The Trump administration’s trade war has sent shockwaves through the economy, including the media industry, with executives anxious that the tariffs could cause a slowdown in the advertising business.
“It’s pretty bleak,” Ari Paparo, CEO of Marketecture Media, a publication covering the ad tech business, tells The Outcome about the outlook for the media industry.
The prevailing fear is that the tariffs will increase prices, sparking a recession, causing brands to pull back on ad spending. When brands aren’t spending, every other component of the media industry — social platforms, retail media networks, ad tech companies, publishers — feels the pain.
“Tariffs set off a chain reaction in the economy. They create uncertainty that causes companies to slow spending and decisions,” Brian Morrissey, founder of the media industry newsletter The Rebooting, says. “The economic uncertainty becomes a self-fulfilling prophecy that slows the economy.”
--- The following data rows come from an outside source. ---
Definition vfdw_rowid_read (planSlot : Slot) (junkattno : Z) : result Datum :=
  match slot_getattr planSlot junkattno with
  | None => Raise (elog_error "valkey_fdw: row identity column is null")
  | Some d => Ok d
  end.

(** The bytes of an identity column. *)
Definition render_junk (st : VfdwModifyState) (planSlot : Slot) (junkattno attno : Z) : result bytes :=
  d ← vfdw_rowid_read planSlot junkattno;
  v ← vfdw_val_render (ms_vc st) (column_at (ms_map st) attno) (Some d);
  Ok (default "" v).

(** The old key and the old member; [key] is the new key. *)
Definition vfdw_modify_read_old (st : VfdwModifyState) (planSlot : Slot) (key : bytes)
    : result (bytes * option bytes) :=
  oldkey ← (if bool_decide (ms_junk_key st = InvalidAttrNumber) then Ok key
            else render_junk st planSlot (ms_junk_key st) (map_keyattno (ms_map st)));
  if bool_decide (ms_junk_member st = InvalidAttrNumber) then Ok (oldkey, None)
  else
    m ← render_junk st planSlot (ms_junk_member st) (map_memberattno (ms_map st));
    Ok (oldkey, Some m).

Definition render_update (st : VfdwModifyState) (slot planSlot : Slot) : result VfdwWriteOp :=
  key ← vfdw_modify_render_key st slot;
  score ← vfdw_modify_render_score st slot;
  member ← vfdw_modify_render_member st slot;
  py ← vfdw_modify_render_payload st VFDW_OP_UPDATE slot;
  '(oldkey, oldmember) ← vfdw_modify_read_old st planSlot key;
  Ok (vfdw_modify_op_begin st VFDW_OP_UPDATE key (Some oldkey) member oldmember score py (Some (copy_slot slot))).

Definition vfdw_modify_update (st : option VfdwModifyState) (slot planSlot : Slot) (wbytes rbytes nest cid : Z)
    : M Wbuf unit :=
  match st with
  | None => raise vfdw_refuse_no_modify_state
  | Some st =>
      if bool_decide (map_tabletype (ms_map st) = VFDW_TABLE_LIST) && negb (map_legacy_value (ms_map st))
      then raise (elog_error "valkey_fdw: UPDATE reached the list write path")
      else vfdw_modify_row (render_update st slot planSlot) wbytes rbytes nest cid
  end.

Definition render_delete (st : VfdwModifyState) (planSlot : Slot) : result VfdwWriteOp :=
  let map := ms_map st in
  key ← (if bool_decide (ms_junk_key st = InvalidAttrNumber)
         then v ← vfdw_val_build_key (ms_vc st) map None None; Ok (default "" v)
         else render_junk st planSlot (ms_junk_key st) (map_keyattno map));
  member ← (if bool_decide (ms_junk_member st = InvalidAttrNumber) then Ok None
            else m ← render_junk st planSlot (ms_junk_member st) (map_memberattno map); Ok (Some m));
  Ok (vfdw_modify_op_begin st VFDW_OP_DELETE key None member None None (MkPayload None [] [] []) None).

(** The deleted row as RETURNING sees it: [whole] is the wholerow datum. *)
Definition vfdw_modify_fill_deleted (st : VfdwModifyState) (slot : Slot) (whole : option Slot) : Slot :=
  if bool_decide (ms_junk_wholerow st = InvalidAttrNumber) then slot
  else match whole with
       | None => slot
       | Some old => take (length slot) (old ++ replicate (length slot) None)
       end.

Definition vfdw_modify_delete (st : option VfdwModifyState) (slot planSlot : Slot) (whole : option Slot)
    (wbytes rbytes nest cid : Z) : M Wbuf Slot :=
  match st with
  | None => raise vfdw_refuse_no_modify_state
  | Some st =>
      vfdw_modify_row (render_delete st planSlot) wbytes rbytes nest cid;;;
      mret (vfdw_modify_fill_deleted st slot whole)
  end.

Definition vfdw_modify_batch_size (returning trig_after_row trig_before_row : bool) : Z :=
  if returning || trig_after_row || trig_before_row then 1 else 100.

(** Each row with what the allocator charges for it. *)
Definition vfdw_modify_batch_insert (st : option VfdwModifyState) (slots : list (Slot * (Z * Z))) (nest cid : Z)
    : M Wbuf unit :=
  miter (λ s : Slot * (Z * Z), vfdw_modify_insert st s.1 s.2.1 s.2.2 nest cid) slots.
End modify.

(* ---------------------------------------------------------------- *)
(** ** The connection a statement tries (vfdw_modify_connect) *)

Section connect.
Context {P : Type} (serve : list bytes → P → Reply * P).

(** The buffer and the connection cache. *)
Record ModifyWorld := MkModifyWorld { mw_wbuf : Wbuf; mw_pool : Pool (P := P) }.

Definition on_mw_pool {A} (m : M (Pool (P := P)) A) : M ModifyWorld A := λ w,
  let '(r, p) := m (mw_pool w) in (r, MkModifyWorld (mw_wbuf w) p).
Definition on_mw_wbuf {A} (m : M Wbuf A) : M ModifyWorld A := λ w,
  let '(r, b) := m (mw_wbuf w) in (r, MkModifyWorld b (mw_pool w)).

(** [acquire] is vfdw_get_connection_cluster for the table's server and the
    current user; [serverid], [umid] and [userid] are theirs. *)
Definition vfdw_modify_connect (acquire : M (Pool (P := P)) VfdwConnKey) (keeper serverid umid userid nest : Z)
    (map : VfdwTableMap) : M ModifyWorld unit :=
  k ← on_mw_pool acquire;
  c ← gets (λ w, entries (mw_pool w) !! k);
  match c with
  | None => raise (elog_error "dangling connection")
  | Some c =>
      let opts := vc_opts c in
      when (so_prefer_replica opts) (raise vfdw_refuse_prefer_replica);;;
      (match vfdw_conn_write_refusal c with
       | Some _ => raise vfdw_refuse_no_write_program
       | None => mret ()
       end);;;
      when (bool_decide (0 < map_nttl map)%nat) (on_mw_pool (on_entry k (vfdw_ttl_require serve) ()));;;
      on_mw_wbuf (vfdw_wbuf_bind keeper serverid umid userid (to_database (map_options map))
                    (so_write_max_ops opts) (so_write_max_bytes opts) nest);;;
      on_mw_pool (vfdw_release_connection (Some k))
  end.
End connect.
Media would seem to be one of the few industries unaffected by tariffs — you can’t tariff a banner ad, after all — but advertising is a discretionary expense, and any economic slowdown would have an enormous effect on the ad market. It’s nice to invest in advertising when business is good and brands can justify the inherent risk that comes with running splashy, sophisticated cross-channel advertising campaigns that aren’t guaranteed to deliver a return. In times of economic uncertainty, however, advertising becomes a target for businesses looking to make short-term budget cuts.
“Advertising has the shortest planning timeline compared to manufacturing or anything else to run your business,” Paparo says. “It’s the easiest thing to cut.”
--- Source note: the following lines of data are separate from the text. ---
(** EXPLAIN VERBOSE names the row identity the planner was asked to carry: the junk
    columns of the plan, in order, and behind them only the whole row of a DELETE. *)
Theorem explained_identity_is_carried parse_bool attgenerated updated tupdesc options map operation onconflict priv targets :
  operation ≠ CMD_INSERT →
  vfdw_modify_plan parse_bool attgenerated updated tupdesc options map operation onconflict = Ok priv →
  vfdw_rowid_add_update_targets parse_bool tupdesc options map operation = Ok targets →
  targets = drop 3 (vfdw_modify_explain (Some priv) true).*2 ++ (if bool_decide (operation = CMD_DELETE) then ["wholerow"] else []).
Proof.
  intros Hop Hplan Htargets. unfold vfdw_modify_plan, vfdw_modify_junk_names in Hplan. unfold vfdw_rowid_add_update_targets in Htargets.
  rewrite bool_decide_false in Hplan by done.
  destruct (vfdw_refuse_unwritable parse_bool tupdesc options map operation); [|done].
  destruct (vfdw_rowid_shape map) as [r|]; [|by destruct (vfdw_refuse_on_conflict onconflict)].
  destruct (vfdw_refuse_on_conflict onconflict); [|done]. cbn in Hplan, Htargets. injection Hplan as <-. injection Htargets as <-.
  rewrite app_assoc. f_equal. destruct r as [[] k [] m]; cbn; rewrite ?bool_decide_false by done; reflexivity.
Qed.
Advertising is more than directly correlated to gross domestic product, the total value of all goods and services produced by a country and a key indicator of the country’s economic health. During the 2008 recession, GDP fell 2.5 percent, while advertising decreased 14 percent, Paparo says. With the stock market crashing and widespread fear of a looming recession, media executives worry another downturn might be in the near future.
The volatility in the stock market is projected to have cost the U.S. advertising market $45 billion in sales, according to one report from market research firm MoffettNathanson.
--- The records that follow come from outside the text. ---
Lemma uncounted_summary (items : list ExcelCheck.ExcelCheckItem) :
  Forall (fun item => ExcelCheck.actualQuantity item = None) items ->
  countedQuantities items = [] /\
  countIf isMatched items = 0%Z /\
  countIf isMismatched items = 0%Z /\
  ExcelCheckEdit.mismatchedItems items = [].
Proof.
  induction 1 as [|item items Hitem _ (IHq & IHm & IHmm & IHl)]; [done|].
  split_and!.
  - unfold countedQuantities in *. simpl. by rewrite Hitem.
  - rewrite countIf_cons, IHm. unfold isMatched, difference. by rewrite Hitem.
  - rewrite countIf_cons, IHmm. unfold isMismatched, difference. by rewrite Hitem.
  - unfold ExcelCheckEdit.mismatchedItems in *. simpl.
    unfold ExcelCheckEdit.isMismatchedItem at 1. by rewrite Hitem.
Qed.

(** A new sheet starts a new count: whatever the state before, after the
    import no record is counted, the summary shows no actual quantity, no
    matched and no mismatched record, and the list of mismatched records
    is empty. *)
Theorem import_starts_uncounted (json : list Row) (st : ExcelCheck.State) :
  let items :=
    ExcelCheck.excelCheckItems (ExcelCheck.handleFileImportForExcelCheck json st) in
  Forall (fun item => ExcelCheck.actualQuantity item = None) items /\
  ExcelCheck.totalActualQuantity (ExcelCheck.excelCheckStats items) = Num 0 /\
  ExcelCheck.matchedCount (ExcelCheck.excelCheckStats items) = 0%Z /\
  ExcelCheck.mismatchedCount (ExcelCheck.excelCheckStats items) = 0%Z /\
  ExcelCheckEdit.mismatchedItems items = [].
Proof.
  cbn [ExcelCheck.handleFileImportForExcelCheck ExcelCheck.excelCheckItems].
  assert (Hnull : Forall (fun item => ExcelCheck.actualQuantity item = None)
                    (map ExcelCheck.loadRow json)).
  { apply Forall_forall. intros item Hin.
    apply list_elem_of_fmap in Hin as (row & -> & _). done. }
  split; [exact Hnull|].
  destruct (uncounted_summary _ Hnull) as (Hq & Hm & Hmm & Hl).
  unfold ExcelCheck.excelCheckStats. rewrite fold_statsStep.
  cbn [ExcelCheck.totalActualQuantity ExcelCheck.matchedCount
       ExcelCheck.mismatchedCount].
  by rewrite Hq, Hm, Hmm, Hl.
Qed.

(** A new sheet shows every record: after the import the filtered view
    is the whole list, each record with its index, nothing is checked and
    the search history is empty. *)
Theorem import_shows_every_record (json : list Row) (st : Inventory.State) :
  let st' := Inventory.handleFileImport json st in
  Inventory.filteredInventoryItems st'
  = Inventory.withOriginalIndex (map Inventory.loadRow json) /\
  Forall (fun item => Inventory.checked item = false) (Inventory.inventoryItems st') /\
  Inventory.searchHistory st' = [].
Proof.
  cbn [Inventory.handleFileImport Inventory.inventoryItems Inventory.searchHistory].
  split_and!; [|apply Forall_forall|done].
  - unfold Inventory.filteredInventoryItems, Inventory.applyFilters. simpl.
    generalize (Inventory.withOriginalIndex (map Inventory.loadRow json)).
    intros l. induction l as [|e l IH]; [done|]. simpl in *. by rewrite IH.
  - intros item Hin. apply list_elem_of_fmap in Hin as (row & -> & _). done.
Qed.

End LoaderInvariants.

Lemma loaded_qrCode_witness :
  let row := [("Tên sản phẩm", "Loa JBL"); ("Mã sản phẩm", "A1"); ("IMEI_1", " '356 ")] in
  Inventory.hasImei (Inventory.loadRow row) = true /\
  Inventory.qrCode (Inventory.loadRow row) = "356".
Proof.
  intros row.
  refine (proj2 (loaded_qrCode row) " '356 " _ _).
  - reflexivity.
  - discriminate.
Defined.

(** ** The filtered view and the toggle *)

Section ViewFacts.
Import Inventory.

Lemma applyFilters_In_iff fi fs fc (l : list (nat * InventoryItem)) e :
  In e (applyFilters fi fs fc l) <->
  In e l /\ passesImei fi e = true /\ passesStatus fs e = true
  /\ passesCategory fc e = true.
Proof. unfold applyFilters. rewrite !filter_In. tauto. Qed.

Lemma increasing_tail e l : increasing (e :: l) -> increasing l.
Proof. intros Hl p q x y Hpq Hp Hq. apply (Hl (S p) (S q)); [lia|done..]. Qed.

Lemma increasing_filter (f : nat * InventoryItem -> bool) l :
  increasing l -> increasing (List.filter f l).
Proof.
  induction l as [|e l IH]; intros Hl; simpl; [done|].
  specialize (IH (increasing_tail _ _ Hl)).
  destruct (f e); [|done].
  intros [|p] [|q] x y Hpq Hp Hq; simpl in *; try lia.
  - simplify_eq. apply list_elem_of_lookup_2, list_elem_of_In, filter_In in Hq as [Hq _].
    apply list_elem_of_In, list_elem_of_lookup in Hq as [q' Hq'].
    apply (Hl 0 (S q')); [lia|done..].
  - apply (IH p q); [lia|done..].
Qed.

Lemma increasing_withOriginalIndex (items : list InventoryItem) :
  increasing (withOriginalIndex items).
Proof.
  intros p q x y Hpq Hp Hq. rewrite withOriginalIndex_lookup in Hp, Hq.
  destruct (items !! p), (items !! q); simplify_eq/=. done.
Qed.

(** The filtered view holds exactly the records that pass the three
    filters, each paired with its index in the full list, and lists them
    in load order. *)
Theorem filtered_view_exact (st : State) :
  (forall i item,
      In (i, item) (filteredInventoryItems st) <->
      inventoryItems st !! i = Some item /\
      passesImei (imeiFilter st) (i, item) = true /\
      passesStatus (statusFilter st) (i, item) = true /\
      passesCategory (categoryFilter st) (i, item) = true) /\
  (forall p q x y,
      p < q ->
      filteredInventoryItems st !! p = Some x ->
      filteredInventoryItems st !! q = Some y ->
      fst x < fst y).
Proof.
  split.
  - intros i item. unfold filteredInventoryItems. rewrite applyFilters_In_iff.
    assert (Hin : In (i, item) (withOriginalIndex (inventoryItems st))
                  <-> inventoryItems st !! i = Some item).
    { rewrite <- list_elem_of_In, list_elem_of_lookup. split.
      - intros [k Hk]. rewrite withOriginalIndex_lookup in Hk.
        destruct (inventoryItems st !! k) eqn:E; simplify_eq/=. done.
      - intros Hi. exists i. by rewrite withOriginalIndex_lookup, Hi. }
    tauto.
  - unfold filteredInventoryItems, applyFilters.
    do 3 apply increasing_filter. apply increasing_withOriginalIndex.
Qed.

Lemma filter_sameForFilters (f : nat * InventoryItem -> bool) l l' :
  (forall e e', sameForFilters e e' -> f e = f e') ->
  Forall2 sameForFilters l l' ->
  Forall2 sameForFilters (List.filter f l) (List.filter f l').
Proof.
  intros Hf. induction 1 as [|e e' l l' He _ IH]; simpl; [done|].
  rewrite (Hf e e' He). destruct (f e'); [by constructor|done].
Qed.

Lemma toggleAt_length (originalIndex : nat) (items : list InventoryItem) :
  length (toggleAt originalIndex items) = length items.
Proof. unfold toggleAt. apply length_imap. Qed.

Lemma withOriginalIndex_length (items : list InventoryItem) :
  length (withOriginalIndex items) = length items.
Proof. unfold withOriginalIndex. apply length_imap. Qed.

(** Toggling a record never changes which records are visible: the
    filtered view after the toggle lists the same indices, in the same
    order, as before. *)
Theorem toggle_keeps_view (originalIndex : nat) (st : State) :
  map fst (filteredInventoryItems (fst (handleCheckItem originalIndex st)))
  = map fst (filteredInventoryItems st).
Proof.
  rewrite filtered_after_toggle. unfold filteredInventoryItems.
  assert (Hsame : Forall2 sameForFilters
            (withOriginalIndex (toggleAt originalIndex (inventoryItems st)))
            (withOriginalIndex (inventoryItems st))).
  { apply Forall2_same_length_lookup_2.
    - by rewrite !withOriginalIndex_length, toggleAt_length.
    - intros i e e' He He'. rewrite withOriginalIndex_lookup in He, He'.
      rewrite toggleAt_lookup in He.
      destruct (inventoryItems st !! i) as [item|]; simplify_eq/=.
      by destruct (i =? originalIndex)%nat. }
  unfold applyFilters.
  apply (filter_sameForFilters (passesImei (imeiFilter st))) in Hsame.
  2: { intros e e' (_ & Hi & _). unfold passesImei. by rewrite Hi. }
  apply (filter_sameForFilters (passesStatus (statusFilter st))) in Hsame.
  2: { intros e e' (_ & _ & Hs & _). unfold passesStatus. by rewrite Hs. }
  apply (filter_sameForFilters (passesCategory (categoryFilter st))) in Hsame.
  2: { intros e e' (_ & _ & _ & Hc). unfold passesCategory. by rewrite Hc. }
  induction Hsame as [|e e' l l' (He & _) _ IH]; simpl; [done|].
  by rewrite He, IH.
Qed.

(** A toggle touches one record only: the list keeps its length, the
    record at the index gets the opposite flag and nothing else of it
    changes, every other record is as before.  An index outside the list
    changes nothing and navigates nowhere. *)
Theorem toggle_touches_one_record (originalIndex : nat) (st : State) :
  let st' := fst (handleCheckItem originalIndex st) in
  length (inventoryItems st') = length (inventoryItems st) /\
  (forall j, j <> originalIndex ->
             inventoryItems st' !! j = inventoryItems st !! j) /\
  (forall item, inventoryItems st !! originalIndex = Some item ->
                inventoryItems st' !! originalIndex = Some (toggleChecked item)) /\
  (length (inventoryItems st) <= originalIndex ->
   handleCheckItem originalIndex st = (st, None)).
Proof.
  cbn zeta. rewrite handleCheckItem_state. cbn [setInventoryItems inventoryItems].
  split_and!.
  - apply toggleAt_length.
  - intros j Hj. rewrite toggleAt_lookup.
    destruct (Nat.eqb_spec j originalIndex); [done|].
    by destruct (inventoryItems st !! j).
  - intros item Hitem. by rewrite toggleAt_lookup, Hitem, Nat.eqb_refl.
  - intros Hout.
    assert (Hid : toggleAt originalIndex (inventoryItems st) = inventoryItems st).
    { apply list_eq. intros j. rewrite toggleAt_lookup.
      destruct (inventoryItems st !! j) as [item|] eqn:Hj; simpl; [|done].
      apply lookup_lt_Some in Hj.
      destruct (Nat.eqb_spec j originalIndex); [lia|done]. }
    assert (Hst : fst (handleCheckItem originalIndex st) = st).
    { rewrite handleCheckItem_state, Hid. by destruct st. }
    assert (Htarget : snd (handleCheckItem originalIndex st) = None).
    { rewrite handleCheckItem_target, Hst.
      destruct (list_find _ _) as [[p [i item]]|] eqn:Hfind; [|done].
      apply list_find_Some in Hfind as (Hp & Hi & _). simpl in Hi. subst i.
      apply filtered_member in Hp. simpl in Hp.
      apply lookup_lt_Some in Hp. lia. }
    destruct (handleCheckItem originalIndex st) as [s t]. simpl in *. by subst.
Qed.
With so much volatility, advertisers are being forced to justify every dollar spent — and that means shifting priorities toward performance and proof.
“In times like these, every advertising dollar is under a microscope,” says Brian Mandelbaum, CEO and Co-founder of purchase data platform Attain. “When economic uncertainty sets in, marketers can’t afford guesswork—they need to prove that their media investments are driving real business outcomes. Accountability isn’t a luxury anymore; it’s a necessity.”
There is already evidence of brands drastically reducing their ad spend. China-owned e-commerce giant Temu, one of the biggest ad spenders in the world, completely stopped advertising on Google Shopping, according to data provided by performance marketing agency Tinuiti. From March 31 to April 12, Temu’s share of impressions in Google Shopping auctions plummeted to zero percent.
Shein, another China-based online retail and also a major ad spender, has also cut its Google Shopping spending. The drop in ad spend from these Chinese e-commerce behemoths will also hurt Facebook and TikTok, two other platforms where users readily buy Temu and Shein products.
There are some opportunities presented by the tariffs. Performance advertising tends to do better during tough economic times, and Temu and Shein reducing their ad spend on the major tech platforms should make impressions there more affordable for other brands.
“This is probably great for certain markets like the secondhand sector, and it’s great for any companies that can afford to squeeze margins on products that can be considered high value to most consumers,” says David Berkowitz, founder of the AI Marketers Guild and a long-time ad agency veteran.
Still, the outlook is more negative than positive. Paparo compared it to the Cormac McCarthy novel The Road, about people wandering a scorched, post-apocalyptic earth, with brands “wandering the streets, looking for cannibalistic feasts.”
“Unpredictability isn’t good for most anyone. We have no clue what tariffs will be in place a month from now, let alone the holiday season. We have no clue what consumer demand will be like.”
In the absence of certainty, lies anxiety.